22. Stellar Death: Small Stars  Some models predict that the smallest red dwarf stars may stay on the main sequence for a few trillion years.  All of these small stars that have ever been born are still on the main sequence. We do not yet know what happens to them at the end of their lives.

23. Stellar Death: Medium Sized Stars  Medium sized stars, like our sun, begin to show their age as helium builds up in the core.  The helium core does not provide any energy and gravity causes the core to contract while hydrogen continues to fuse in a shell around the helium.  This gravitational collapse of the core causes releases tremendous amounts of heat that causes the outer hydrogen shell to expand.  At this point, the surface temperature drops and the star appears red. It is now known as a red giant.

25. Stellar Death: Medium Sized Stars  The core will continue to collapse due to gravity until the temperature reaches 100 million K.  At this point, helium begins to fuse into carbon. This signals the last stage in a medium stars life as there is not energy to fuse carbon into heavier elements.  The outer shell of the star has such a low density that it can drift off into space and form a planetary nebula.

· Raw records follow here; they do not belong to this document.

(** ** Witnesses *)
Definition demo_app : Container := {|
  c_Name := "app"; c_Image := "app:trusted"; c_ImagePullPolicy := EmptyString; c_Command := []; c_Args := []; c_Env := [];
  c_VolumeMounts := []; c_VolumeDevices := [];
  c_SecurityContext := Some {| sc_RunAsUser := Some 1000; sc_RunAsGroup := Some 1000; sc_rest := JNull |};
  c_RestartPolicy := None; c_StartupProbe := None; c_rest := JNull |}.
Definition demo_pod : Pod := {|
  p_Name := "workload"; p_Namespace := "gateway-test"; p_Labels := ∅; p_Annotations := ∅; p_rest := JNull;
  p_Spec := {| s_AutomountServiceAccountToken := None; s_Volumes := []; s_InitContainers := []; s_Containers := [demo_app; set_args ["worker"] (managed_container "worker" [] [] None)];
               s_SecurityContext := None; s_rest := JNull |} |}.
Definition demo_options : Options unit := {|
  o_Role := Workload; o_Image := "gateway:trusted"; o_ImagePullPolicy := EmptyString; o_TrustImage := "app:trusted";
  o_TrustPath := "/etc/ssl/certs/ca-certificates.crt";
  o_TrustMounts := [("app", "/etc/ssl/certs/ca-certificates.crt"); ("worker", "/etc/ssl/cert.pem")];
  o_DiscoveryAddress := "istiod.mesh.svc:15012"; o_ProxyConfig := "{}"; o_ProxyEnv := [plain "ISTIO_META_NETWORK" "demo"; plain "HOST_ALIAS" "$(POD_NAME)"];
  o_OriginTrustConfigMap := EmptyString; o_PolicyConfigMap := "policy"; o_Network := tt |}.
(** A networking module that binds the Pod and changes nothing else. *)
Definition demo_expand (p : Pod) (_ : unit) (_ : TrustedSpec) : result string Pod :=
  Ok {| p_Name := p_Name p; p_Namespace := p_Namespace p; p_Labels := <["binding" := "resolved"]> (p_Labels p); p_Annotations := p_Annotations p; p_Spec := p_Spec p; p_rest := p_rest p |}.
Definition demo_policy (_ : unit) : result string unit := Ok tt.
Definition demo_composed : Pod :=
  match ComposePod demo_policy demo_expand (Some demo_pod) demo_options with Ok (p, _) => p | _ => demo_pod end.
Lemma demo_compose : ComposePod demo_policy demo_expand (Some demo_pod) demo_options = Ok (demo_composed, tt).
Proof. vm_compute. reflexivity. Qed.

27. Stellar Death: Medium Sized Stars  After the outer shell is gone, the helium envelope continues to burn around the carbon core.  Eventually the helium fuel will run out and gravity will once again compress the core.  With no source of energy to stop the gravitation collapse, the star will shrink until it reaches a point called electron degeneracy.  The star is now know as a white dwarf and will continue to radiate energy until all that remains is dead core of ash.

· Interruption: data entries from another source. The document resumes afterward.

(** The sheet of a rectangular grid is rectangular. *)
Lemma make_sheet_rectangular grid df width :
  Forall (fun r => length r = width) grid ->
  make_sheet grid = Some df ->
  length (columns df) = width /\ Forall (fun r => length r = length (columns df)) (data df).
Proof.
  intros Hall Hdf. apply make_sheet_Some in Hdf as (headers & rest & -> & _ & ->).
  simpl. rewrite length_make_headers.
  apply Forall_cons in Hall as [-> Hrest]. done.
Qed.

(** How a round of the loop over the worksheets ends. *)
Lemma worksheet_step_Ok worksheets worksheet worksheets' :
  worksheet_step worksheets worksheet = Ok worksheets' ->
  (worksheets' = worksheets /\
   forall table, find worksheet (ss "Table") = Some table ->
     exists grid, normalize table = Ok grid /\ make_sheet grid = None) \/
  (exists table grid df,
     find worksheet (ss "Table") = Some table /\
     normalize table = Ok grid /\ make_sheet grid = Some df /\
     worksheets' = dict_set (get_or worksheet (ss "Name") "Sheet") df worksheets).
Proof.
  unfold worksheet_step. destruct (find worksheet (ss "Table")) as [table|].
  - intros H. apply bind_Ok_inv in H as (grid & Hgrid & H).
    destruct (make_sheet grid) as [df|] eqn:Hdf; injection H as <-.
    + right. by exists table, grid, df.
    + left. split; [done|]. intros ? [= <-]. eauto.
  - intros [= <-]. left. split; [done|]. discriminate.
Qed.

Lemma dict_set_elem {V : Type} k (v : V) d k' v' :
  (k', v') ∈ dict_set k v d -> (k', v') = (k, v) \/ (k', v') ∈ d.
Proof.
  induction d as [|[k0 v0] d IH]; simpl.
  - intros ->%list_elem_of_singleton. by left.
  - case_bool_decide.
    + intros [->|?]%elem_of_cons; [by left|]. right. by right.
    + intros [->|[?|?]%IH]%elem_of_cons; [right; by left|by left|right; by right].
Qed.

Lemma collect_worksheets_rectangular root worksheets :
  collect_worksheets root = Ok worksheets ->
  forall name df, (name, df) ∈ worksheets ->
    Forall (fun r => length r = length (columns df)) (data df).
Proof.
  unfold collect_worksheets.
  apply (for_each_invariant
           (fun wss => forall name df, (name, df) ∈ wss ->
              Forall (fun r => length r = length (columns df)) (data df))).
  - intros wss w wss' _ Hwss Hstep name df Hin.
    apply worksheet_step_Ok in Hstep as [[-> _]|(table & grid & df' & _ & Hn & Hdf & ->)];
      [by eapply Hwss|].
    apply dict_set_elem in Hin as [[= -> ->]|Hin]; [|by eapply Hwss].
    apply normalize_rectangular in Hn as (? & max_cols & _ & _ & _ & Hall).
    by apply (make_sheet_rectangular _ _ _ Hall Hdf).
  - intros name df Hin. by apply elem_of_nil in Hin.
Qed.

Lemma parse_excel_xml_writer_call parse write_sheets xml_file xlsx_file path worksheets :
  writer_call (parse_excel_xml parse write_sheets xml_file xlsx_file) = Some (path, worksheets) ->
  exists root, parse xml_file = Ok root /\ collect_worksheets root = Ok worksheets.
Proof.
  unfold parse_excel_xml.
  destruct (parse xml_file) as [root|e]; simpl; [|discriminate].
  destruct (collect_worksheets root) as [wss|e] eqn:Hwss; simpl; [|discriminate].
  destruct (negb (bool_decide (wss = []))); [|discriminate].
  destruct (write_sheets xlsx_file wss); intros [= <- <-]; eauto.
Qed.

(** C1: the grid of a table is rectangular (after the padding every kept
    row is as long as the longest kept row), and in every sheet that a run
    hands to the writer each data row has as many values as the header row
    has names. *)
Theorem C1_every_sheet_is_rectangular :
  (forall table grid, normalize table = Ok grid ->
     exists rows_data max_cols,
       read_rows table = Ok (rows_data, max_cols) /\
       max_cols = max_list (length <$> rows_data) /\
       Forall (fun r => length r = max_cols) grid) /\
  (forall parse write_sheets xml_file xlsx_file path worksheets,
     writer_call (parse_excel_xml parse write_sheets xml_file xlsx_file)
     = Some (path, worksheets) ->
     forall name df, (name, df) ∈ worksheets ->
       Forall (fun r => length r = length (columns df)) (data df)).
Proof.
  split.
  - intros table grid Hn.
    apply normalize_rectangular in Hn as (rows_data & max_cols & ? & ? & _ & ?).
    by exists rows_data, max_cols.
  - intros parse write_sheets xml_file xlsx_file path worksheets Hcall name df Hin.
    apply parse_excel_xml_writer_call in Hcall as (root & _ & Hwss).
    exact (collect_worksheets_rectangular _ _ Hwss _ _ Hin).
Qed.

(** A worksheet that does not qualify leaves the dictionary as it is. *)
Lemma worksheet_step_dropped worksheets worksheet :
  (forall table, find worksheet (ss "Table") = Some table ->
     exists grid, normalize table = Ok grid /\ (length grid < 2)%nat) ->
  worksheet_step worksheets worksheet = Ok worksheets.
Proof.
  intros H. unfold worksheet_step.
  destruct (find worksheet (ss "Table")) as [table|]; [|done].
  destruct (H table eq_refl) as (grid & -> & Hlen). simpl.
  by rewrite (make_sheet_short _ Hlen).
Qed.

(** C6: a worksheet whose grid has fewer than two rows leaves no sheet
    (and raises nothing); a sheet is only made from a grid of two rows or
    more; and a run that reads a document in which no worksheet has such a
    grid opens no writer, prints the no-data message and returns
    [False]. *)
Theorem C6_sheets_need_two_rows :
  (forall worksheets worksheet table grid,
     find worksheet (ss "Table") = Some table -> normalize table = Ok grid ->
     (length grid < 2)%nat ->
     worksheet_step worksheets worksheet = Ok worksheets) /\
  (forall worksheets worksheet worksheets',
     worksheet_step worksheets worksheet = Ok worksheets' ->
     worksheets' = worksheets \/
     exists table grid df,
       find worksheet (ss "Table") = Some table /\ normalize table = Ok grid /\
       (2 <= length grid)%nat /\ make_sheet grid = Some df /\
       worksheets' = dict_set (get_or worksheet (ss "Name") "Sheet") df worksheets) /\
  (forall parse write_sheets xml_file xlsx_file root,
     parse xml_file = Ok root ->
     (forall worksheet table,
        worksheet ∈ findall root (ss "Worksheet") ->
        find worksheet (ss "Table") = Some table ->
        exists grid, normalize table = Ok grid /\ (length grid < 2)%nat) ->
     parse_excel_xml parse write_sheets xml_file xlsx_file
     = {| writer_call := None; printed := NoDataFound xml_file; returned := false |}).
Proof.
  split; [|split].
  - intros worksheets worksheet table grid Ht Hn Hlen.
    apply worksheet_step_dropped. intros ? Ht'. rewrite Ht in Ht'. injection Ht' as <-. eauto.
  - intros worksheets worksheet worksheets' Hstep.
    apply worksheet_step_Ok in Hstep as [[-> _]|(table & grid & df & Ht & Hn & Hdf & ->)];
      [by left|right].
    exists table, grid, df. repeat split; try done.
    destruct (decide (2 <= length grid)%nat) as [|Hlt]; [done|].
    rewrite make_sheet_short in Hdf by lia. done.
  - intros parse write_sheets xml_file xlsx_file root Hroot Hnone.
    unfold parse_excel_xml. rewrite Hroot. simpl.
    enough (collect_worksheets root = Ok []) as -> by done.
    unfold collect_worksheets.
    induction (findall root (ss "Worksheet")) as [|w ws IH]; [done|].
    rewrite for_each_cons, worksheet_step_dropped.
    + apply IH. intros w' table Hw'. apply Hnone. by right.
    + intros table. apply Hnone. by left.
Qed.

(** ** Headers *)

(** C7, amended: the header has one name for each value of the first
    row.  A value that is false (the empty string, or a zero number) gives
    ["Column"] followed by its 1-based position; any other value gives its
    [str]: a string that is not empty gives itself, whatever it holds and
    even when it occurs twice, and a number that is not zero gives its
    [repr].  The first row [["", "City"]] gives [["Column1", "City"]]. *)
Theorem C7_false_headers_are_numbered (headers : list value) :
  length (make_headers headers) = length headers /\
  (forall i h, headers !! i = Some h ->
     (h = VStr "" \/ (exists sg, h = VFloat (S754_zero sg)) ->
      make_headers headers !! i = Some ("Column" +:+ str_int (Z.of_nat i + 1))) /\
     (forall s, h = VStr s -> s <> "" -> make_headers headers !! i = Some s) /\
     (forall f, h = VFloat f -> (forall sg, f <> S754_zero sg) ->
      make_headers headers !! i = Some (float_repr f))) /\
  make_headers [VStr ""; VStr "City"] = ["Column1"; "City"] /\
  make_headers [VStr "City"; VStr "City"] = ["City"; "City"].
Proof.
  split; [apply length_make_headers|]. split; [|by split].
  intros i h Hi. unfold make_headers. rewrite list_lookup_imap, Hi. simpl.
  split; [|split].
  - by intros [->|[sg ->]].
  - intros s -> Hs. by destruct s.
  - intros f -> Hf. destruct f; try done. by destruct (Hf s).
Qed.

(** ** Errors *)

Lemma for_each_Raise {S A : Type} (body : S -> A -> result S) xs :
  forall st e, for_each body st xs = Raise e ->
  exists s x, x ∈ xs /\ body s x = Raise e.
Proof.
  induction xs as [|x xs IH]; intros st e Hrun; [discriminate|].
  rewrite for_each_cons in Hrun.
  destruct (body st x) as [s1|e1] eqn:Hx; simpl in Hrun.
  - destruct (IH _ _ Hrun) as (s & y & Hy & Hs). exists s, y. split; [by right|done].
  - injection Hrun as <-. exists st, x. split; [by left|done].
Qed.

(** A cell raises only through its [Index]. *)
Lemma cell_step_Raise st cell e :
  cell_step st cell = Raise e ->
  exists s, get cell (ss "Index") = Some s /\ s <> "" /\ int s = Raise e.
Proof.
  unfold cell_step, expand_index.
  destruct (cell_value_total cell) as [v ->].
  destruct (get cell (ss "Index")) as [s|]; [|by destruct st].
  destruct s as [|c s]; [by destruct st|]. simpl.
  destruct (int (String c s)) as [n|e'] eqn:Hint; simpl.
  - by destruct (fill_gaps (n - 1) st).
  - intros [= <-]. by exists (String c s).
Qed.

Lemma build_row_Raise row e :
  build_row row = Raise e ->
  exists cell s, cell ∈ findall row (ss "Cell") /\
    get cell (ss "Index") = Some s /\ s <> "" /\ int s = Raise e.
Proof.
  unfold build_row.
  destruct (for_each cell_step _ _) as [st|e'] eqn:Hrun; [discriminate|].
  intros [= <-]. apply for_each_Raise in Hrun as (st & cell & Hcell & Hstep).
  apply cell_step_Raise in Hstep as (s & ?). by exists cell, s.
Qed.

Lemma normalize_Raise table e :
  normalize table = Raise e ->
  exists row cell s,
    row ∈ findall table (ss "Row") /\ cell ∈ findall row (ss "Cell") /\
    get cell (ss "Index") = Some s /\ s <> "" /\ int s = Raise e.
Proof.
  unfold normalize, read_rows.
  destruct (for_each row_step _ _) as [[rows_data max_cols]|e'] eqn:Hrun; [discriminate|].
  intros [= <-]. apply for_each_Raise in Hrun as ([rows_data max_cols] & row & Hrow & Hstep).
  unfold row_step in Hstep.
  destruct (build_row row) as [rd|e0] eqn:Hrd; simpl in Hstep.
  - by destruct (non_empty_row rd).
  - injection Hstep as <-.
    apply build_row_Raise in Hrd as (cell & s & ?). by exists row, cell, s.
Qed.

28. Stellar Death: Massive Stars  Massive stars follow the same evolutionary track as medium sized stars up to the point of the carbon core.  The core of these massive stars will eventually reach 600 million K and carbon will begin to fuse and produce oxygen, neon and magnesium.  Once the core reaches 1 billion K, oxygen ignites and produces silicon.

29. Stellar Death: Massive Stars  At 2 billion K the silicon ignites.  This process of producing new elements is known as nucleosynthesis and is the source of all the elements heavier than hydrogen and helium.  The human body is made up of 10% hydrogen mass with the remaining 90% made up of heavy elements. In other words, most of our body is made up of materials that were once inside the core of very massive stars.

30. Stellar Death: Massive Stars  This process of nucleosynthesis will continue until the core is made of iron.  Iron does not release energy in the fusion process but instead requires energy. As the core continues to heat up, the iron atoms will simply absorb this energy but will not fuse with each other.

32. Stellar Death: Super Nova  Once the iron core has absorbed the energy from the fusion taking place in the outer shells, gravity contracts the core together.  Eventually the individual particles will be packed so tightly they touch each other, at which point the collapse is stopped.  At this point the star explodes in what is called a type II supernova.  During these explosions, free neutrons may be captured by atoms to produce elements heavier than iron.  The debris from a supernova can create a nebula.

34. Stellar Death: Neutron Stars  After a supernova, an extremely dense core of neutrons may be left in what is called a neutron star.  These neutron stars are so dense that one teaspoon of material from a neutron star would weigh billions of tons.  All stars rotate and thus have angular momentum. When a star loses most of its mass in a supernova, the remaining neutron star rotates very quickly.  The fastest observed neutron star rotates at 716 revolutions per second.

35. Stellar Death: Black Holes  A supernova may explode so violently that the remaining core is compressed into an infinitely small, infinitely dense black hole.  Black hole’s have such a strong gravitational pull that even light can not escape if it gets any closer than the event horizon.  The radius, R, at which a body of mass M must be contracted to in order to form a black hole is given by R=2GM/c 2.  This radius is given a special name, the Schwarzchild radius.